How to Freeze Strawberries

how to freeze strawberriesThere are several good reasons to freeze your own strawberries.  Strawberries picked fresh and frozen at home taste much better than any of the pre-packaged frozen strawberries you can buy in the store.  Plus, freezing your own fresh strawberries is a great way to have delicious, good-for-you fruit during the winter months.  Strawberries are much less expensive during their normal productive season, so freezing them then and thawing for use during the off-season can also save money.

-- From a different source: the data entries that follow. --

(* ===== verification/SumTreeFacts.v ===== *)
(** * Well-formedness of [SumTree] and the theory of [append]

    A tree denotes the sequence [tree_items] of the items in its leaves.  The
    invariant [tree_wf] says that every node's cached summaries are those of the
    items below it, that nodes are non-empty and within capacity, and that all
    leaves are at the same depth.  Every constructor and concatenation of
    [sum_tree.rs] returns a well-formed tree denoting the expected sequence, and
    does not panic. *)

From S2P Require Import Prelude Ord SumTree.

#[local] Arguments Nat.div : simpl never.
#[local] Arguments Nat.modulo : simpl never.
#[local] Arguments Nat.mul : simpl never.
#[local] Arguments Nat.ltb : simpl never.
#[local] Arguments Nat.leb : simpl never.
#[local] Arguments N.of_nat : simpl never.

(** Arithmetic on node sizes. *)
Ltac blia := unfold TREE_BASE in *; lia.

(** ** Lists *)
Lemma arrayvec_ok {A} (l : list A) : (length l ≤ 2 * TREE_BASE)%nat → arrayvec l = Ok l.
Proof. intros. unfold arrayvec. by rewrite (proj2 (Nat.leb_le _ _)). Qed.

Lemma on_last_app {A B} (f : A → outcome (A * B)) l x :
  on_last f (l ++ [x]) = ('(y, b) ← f x; Ok (l ++ [y], b)).
Proof.
  induction l as [|z l IH]; [simpl; by destruct (f x) as [[]|]|].
  change (on_last f ((z :: l) ++ [x])) with
    (match l ++ [x] with
     | [] => '(y, b) ← f z; Ok ([y], b)
     | _ :: _ => '(k, b) ← on_last f (l ++ [x]); Ok (z :: k, b)
     end).
  destruct (l ++ [x]) eqn:E; [by destruct l|]. rewrite IH.
  by destruct (f x) as [[]|].
Qed.

Lemma set_last_app {A} (l : list A) x a : set_last (l ++ [x]) a = Ok (l ++ [a]).
Proof. unfold set_last. by rewrite on_last_app. Qed.

Lemma rev_case {A} (l : list A) : l ≠ [] → ∃ k x, l = k ++ [x].
Proof. intros. destruct l using rev_ind; [done|eauto]. Qed.

(** The sizes of the two halves of an overfull node. *)
Lemma midpoint_bounds (c : nat) :
  (2 * TREE_BASE < c ≤ 4 * TREE_BASE)%nat →
  let m := ((c + c `mod` 2) `div` 2)%nat in
  (TREE_BASE ≤ m < c ∧ TREE_BASE ≤ c - m ∧ m ≤ 2 * TREE_BASE ∧ c - m ≤ 2 * TREE_BASE)%nat.
Proof.
  unfold TREE_BASE. intros.
  pose proof (Nat.mod_upper_bound c 2 ltac:(lia)). pose proof (Nat.div_mod_eq c 2).
  pose proof (Nat.div_mod_eq (c + c `mod` 2) 2).
  pose proof (Nat.mod_upper_bound (c + c `mod` 2) 2 ltac:(lia)).
  repeat split; lia.
Qed.

Lemma div_ceil_bounds (c : nat) :
  (2 * TREE_BASE < c ≤ 4 * TREE_BASE)%nat →
  let m := ((c + 1) `div` 2)%nat in
  (TREE_BASE ≤ m < c ∧ TREE_BASE ≤ c - m ∧ m ≤ 2 * TREE_BASE ∧ c - m ≤ 2 * TREE_BASE)%nat.
Proof.
  unfold TREE_BASE. intros.
  pose proof (Nat.div_mod_eq (c + 1) 2).
  pose proof (Nat.mod_upper_bound (c + 1) 2 ltac:(lia)). repeat split; lia.
Qed.

Lemma take_nonempty {A} (l : list A) n : (0 < n)%nat → l ≠ [] → take n l ≠ [].
Proof. destruct l, n; simpl; try done; lia. Qed.

Lemma drop_nonempty {A} (l : list A) n : (n < length l)%nat → drop n l ≠ [].
Proof. intros ? E. apply (f_equal length) in E. rewrite length_drop in E. simpl in E. lia. Qed.

Section facts.
Context {T Sm Cx : Type} `{!Summary Sm Cx, !Item T Sm Cx} (cx : Cx).
Context `{!SummaryLaws (Sm:=Sm) cx} (d : nat).
Abbreviation tree := (SumTree T Sm).
Implicit Types (t : tree) (l : list Sm).

(** ** Sums *)
Lemma sum_singleton a : sum cx [a] = a.
Proof. apply add_summary_zero. Qed.

Lemma foldl_add a l : l ≠ [] → foldl (add_summary cx) a l = add_summary cx a (sum cx l).
Proof.
  intros Hl. destruct l as [|b l]; [done|]. unfold sum. simpl. rewrite add_summary_zero.
  clear Hl. revert a b. induction l as [|c l IH]; intros a b; simpl; [done|].
  by rewrite (IH (add_summary cx a b)), (IH b), add_summary_assoc.
Qed.

Lemma sum_app l k : k ≠ [] → sum cx (l ++ k) = add_summary cx (sum cx l) (sum cx k).
Proof. intros. unfold sum. rewrite foldl_app. by apply foldl_add. Qed.

Lemma sum_cons a l : foldl (add_summary cx) a l = sum cx (a :: l).
Proof. unfold sum. simpl. by rewrite add_summary_zero. Qed.

Lemma sum_concat (ls : list (list Sm)) :
  Forall (.≠ []) ls → sum cx (sum cx <$> ls) = sum cx (concat ls).
Proof.
  induction ls as [|l ls IH] using rev_ind; [done|].
  rewrite Forall_app, Forall_singleton. intros [Hls Hl].
  rewrite fmap_app, concat_app; simpl. rewrite app_nil_r.
  by rewrite !sum_app, sum_singleton, IH.
Qed.

(** ** Denotation and invariant *)
Fixpoint tree_items (t : tree) : list T :=
  match t with
  | Leaf _ its _ => its
  | Internal _ _ _ cts => flat_map tree_items cts
  end.

Abbreviation summaries := (fmap (M:=list) (item_summary_of cx)).

(** Number of children or items of a node. *)
Definition node_len (t : tree) : nat :=
  match t with Internal _ _ _ cts => length cts | Leaf _ its _ => length its end.

(** [wf_at h t]: [t] is a well-formed node of height [h].  The parameter [d] says
    from which height on the B-tree occupancy bound is guaranteed: nodes of
    height [d] or more, other than the root, are at least half full.  Trees built
    by [push] and [append] have it from height 0; [from_iter] may leave a sparse
    right spine. *)
Fixpoint wf_at (h : nat) (t : tree) : Prop :=
  match h, t with
  | O, Leaf s its iss =>
      its ≠ [] ∧ (length its ≤ 2 * TREE_BASE)%nat ∧ iss = summaries its ∧ s = sum cx iss
  | S h, Internal ht s css cts =>
      ht = N.of_nat (S h) ∧ cts ≠ [] ∧ (length cts ≤ 2 * TREE_BASE)%nat ∧
      css = summary <$> cts ∧ s = sum cx css ∧
      Forall (fun c => wf_at h c ∧ ((d ≤ h)%nat → (TREE_BASE ≤ node_len c)%nat)) cts
  | _, _ => False
  end.

(** A child of a node of height [S h]. *)
Definition child_ok (h : nat) (c : tree) : Prop :=
  wf_at h c ∧ ((d ≤ h)%nat → (TREE_BASE ≤ node_len c)%nat).

Definition tree_wf (t : tree) : Prop := t = new cx ∨ ∃ h, (h < 256)%nat ∧ wf_at h t.

Lemma wf_leaf its :
  its ≠ [] → (length its ≤ 2 * TREE_BASE)%nat →
  wf_at 0 (Leaf (sum cx (summaries its)) its (summaries its)).
Proof. done. Qed.

Lemma wf_internal h ht cts :
  ht = N.of_nat (S h) → cts ≠ [] → (length cts ≤ 2 * TREE_BASE)%nat → Forall (child_ok h) cts →
  wf_at (S h) (Internal ht (sum cx (summary <$> cts)) (summary <$> cts) cts).
Proof. by intros -> ???. Qed.

Lemma wf_height h t : wf_at h t → height t = N.of_nat h.
Proof. destruct h, t; simpl; naive_solver. Qed.

Lemma wf_is_leaf h t : wf_at h t → is_leaf t = (h =? 0)%nat.
Proof. destruct h, t; simpl; naive_solver. Qed.

Lemma child_ok_wf h c : child_ok h c → wf_at h c.
Proof. by intros []. Qed.

Lemma is_underflowing_len t : is_underflowing t = (node_len t <? TREE_BASE)%nat.
Proof. by destruct t. Qed.

Lemma not_underflowing_child_ok h c :
  wf_at h c → is_underflowing c = false → child_ok h c.
Proof. rewrite is_underflowing_len. intros Hc Hu%Nat.ltb_ge. by split. Qed.

(** The summary of a list of children is that of the items below them. *)
Lemma children_sum (P : tree → Prop) cts :
  (∀ t, P t → tree_items t ≠ [] ∧ summary t = sum cx (summaries (tree_items t))) →
  Forall P cts → sum cx (summary <$> cts) = sum cx (summaries (flat_map tree_items cts)).
Proof.
  intros HP Hcs.
  assert (summary <$> cts = sum cx <$> ((fun t => summaries (tree_items t)) <$> cts)) as ->.
  { rewrite <-list_fmap_compose. apply list_fmap_ext. intros i c Hi.
    rewrite Forall_lookup in Hcs. by destruct (HP c (Hcs i c Hi)). }
  rewrite sum_concat.
  - f_equal. clear. induction cts as [|c cts IH]; [done|].
    simpl. rewrite fmap_app. f_equal. apply IH.
  - apply Forall_fmap. eapply Forall_impl; [exact Hcs|].
    intros c Hc. destruct (HP c Hc) as [Hne _]. simpl. by destruct (tree_items c).
Qed.

Lemma wf_items_summary h t :
  wf_at h t → tree_items t ≠ [] ∧ summary t = sum cx (summaries (tree_items t)).
Proof.
  revert t; induction h as [|h IH]; intros [ht s css cts|s its iss]; simpl; try done.
  - intros (? & _ & -> & ->). done.
  - intros (-> & Hne & _ & -> & -> & Hf). split.
    2: { eapply children_sum; [|exact Hf]. intros t [Ht _]. by apply IH. }
    destruct cts as [|c cts]; [done|]. apply Forall_cons in Hf as [[Hc _] _].
    apply IH in Hc as [Hc _]. simpl. by destruct (tree_items c).
Qed.

Lemma wf_items_nonempty h t : wf_at h t → tree_items t ≠ [].
Proof. intros. by eapply wf_items_summary. Qed.

Lemma wf_summary h t : wf_at h t → summary t = sum cx (summaries (tree_items t)).
Proof. intros. by eapply wf_items_summary. Qed.

Lemma wf_not_empty h t : wf_at h t → is_empty t = false.
Proof. destruct h, t as [| ? []]; simpl; naive_solver. Qed.

Lemma wf_new : tree_wf (new cx).
Proof. by left. Qed.

Lemma tree_wf_empty t : tree_wf t → is_empty t = true → t = new cx.
Proof. intros [?|(h & _ & Hw)]; [done|]. by rewrite (wf_not_empty h). Qed.

Lemma tree_wf_summary t : tree_wf t → summary t = sum cx (summaries (tree_items t)).
Proof. intros [->|(h & _ & Hw)]; [done|by eapply wf_summary]. Qed.

Lemma flat_map_snoc (cts : list tree) t :
  flat_map tree_items (cts ++ [t]) = flat_map tree_items cts ++ tree_items t.
Proof. by rewrite flat_map_app; simpl; rewrite app_nil_r. Qed.

Lemma wf_children_sum h cts :
  Forall (child_ok h) cts → sum cx (summary <$> cts) = sum cx (summaries (flat_map tree_items cts)).
Proof. apply children_sum. intros t []. by eapply wf_items_summary. Qed.

(** ** [push_tree_recursive] *)

(** What [push_tree_recursive] and [append_large] promise: one node of height [h],
    or two adjacent ones, denoting [its].  [n] is the size of the node before, and
    [q] the condition under which the right of two nodes is half full. *)
Definition push_post (h n : nat) (its : list T) (r : tree * option tree) : Prop :=
  wf_at h r.1 ∧
  match r.2 with
  | None => tree_items r.1 = its ∧ (n ≤ node_len r.1)%nat
  | Some rt => wf_at h rt ∧ tree_items r.1 ++ tree_items rt = its ∧
               (TREE_BASE ≤ node_len r.1)%nat ∧ (TREE_BASE ≤ node_len rt)%nat
  end.
Definition prepend_post (h n : nat) (q : Prop) (its : list T) (r : tree * option tree) : Prop :=
  wf_at h r.1 ∧
  match r.2 with
  | None => tree_items r.1 = its ∧ (n ≤ node_len r.1)%nat
  | Some lt => wf_at h lt ∧ tree_items lt ++ tree_items r.1 = its ∧
               (TREE_BASE ≤ node_len lt)%nat ∧ (q → (TREE_BASE ≤ node_len r.1)%nat)
  end.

While freezing strawberries does not make them sterile, it does prevent bacteria and fungi from growing and causing the fruits to spoil.  Frozen strawberries won't keep forever, but they will remain usable long enough to make the freezing process worthwhile.  This post will cover the basics of how to freeze strawberries, step by step.  If you want a much more detailed description and instructions for the different freezing methods, see the Freezing Strawberries reference page.  (This same process used for freezing strawberries can be used for freezing blueberries, freezing raspberries, or freezing just about any other kind of berry.)

How to Freeze Strawberries: First Things First

Before you can start freezing strawberries, you have to get them.  Pick Your Own strawberry farms are a good place to get a large quantity of fresh strawberries during the growing season.  Or, even better, you can grow strawberries yourself in your personal garden (see the Growing Strawberries page for help).  You can also get them from farmers’ markets, supermarkets or grocery stores, and roadside stands.

Freezing Strawberries Requires Some Equipment

Gather the equipment you will need as you begin the process to freeze strawberries.  You will need a colander or strainer, a knife or cap remover tool to remove the strawberry caps, zip-lock freezer bags (a vacuum sealer actually works better if you have one available to you), a large bowl, a lipped cookie sheet or shallow oven pan, and a freezer.

How to Freeze Strawberries: De-Cap Them

Take your knife or strawberry de-capping tool and carefully remove the green, leafy caps (also called hulls).  Take care to leave all of the red berry while taking all the green leafy part.

How to Freeze Strawberries: Wash & Sort Them

Next, put the strawberries in the large bowl and fill it will cold water.  Gently wash the floating strawberries and allow them to roll through your fingers.  The mushy or rotten strawberries should be easy to detect.  Remove them.  Don't let the strawberries soak in the water.  As soon as they are washed, move on to the next step.

How to Freeze Strawberries: Drain in Colander

After thoroughly washing the berries in the cold water, all the bits of leaves, residual dust and dirt, and other debris should be liberated.  At this point, gently pour the strawberries into the colander or strainer to drain.  Give the strawberries one good rinse with cold water.  After rinsing, allow them to sit for about ten minutes to remove as much of the excess water as possible.

How to Freeze Strawberries: Spread & Freeze

Once the strawberries are drained, it is time to spread them out and begin freezing strawberries in the freezer.  Take your shallow pan or cookie sheet and spread the berries out one layer thick.  Once spread, put them in the freezer.  Freezing strawberries take a while, so leave them in until they are completely frozen.  It is best to leave them in for 16 to 24 hours to ensure frozen strawberries.

How to Freeze Strawberries: Bag ‘Em!

Once frozen, remove the strawberries and put them into bags.  You may have to break up some of them as strawberries freeze together if they are touching in the freezer.  After you have them in the zip-lock bags, remove as much air as possible.  A vacuum seal system is great here.  If you don’t have a vacuum system, close the zip-lock bag almost all the way.  Leave just enough room for a straw to be inserted.  Suck as much air out through the straw as you can, then remove the straw and rapidly seal the bag.  Label and date the bag.  Voila, frozen strawberries bagged and ready to store in the deep freeze!

Freezing Strawberries: Conclusion

Freezing strawberries can save money and offer a source of tasty fruit during the cold winter months.  Now that you know how to freeze strawberries, make use of the knowledge!  When you are ready to eat or use the frozen strawberries, simply retrieve them from the freezer and thaw them.  This can be done on the counter in a few hours or by leaving them in the refrigerator overnight.  To sweeten the strawberries, sugar or syrup can be added during the freezing process.  Enjoy, and bon appétit!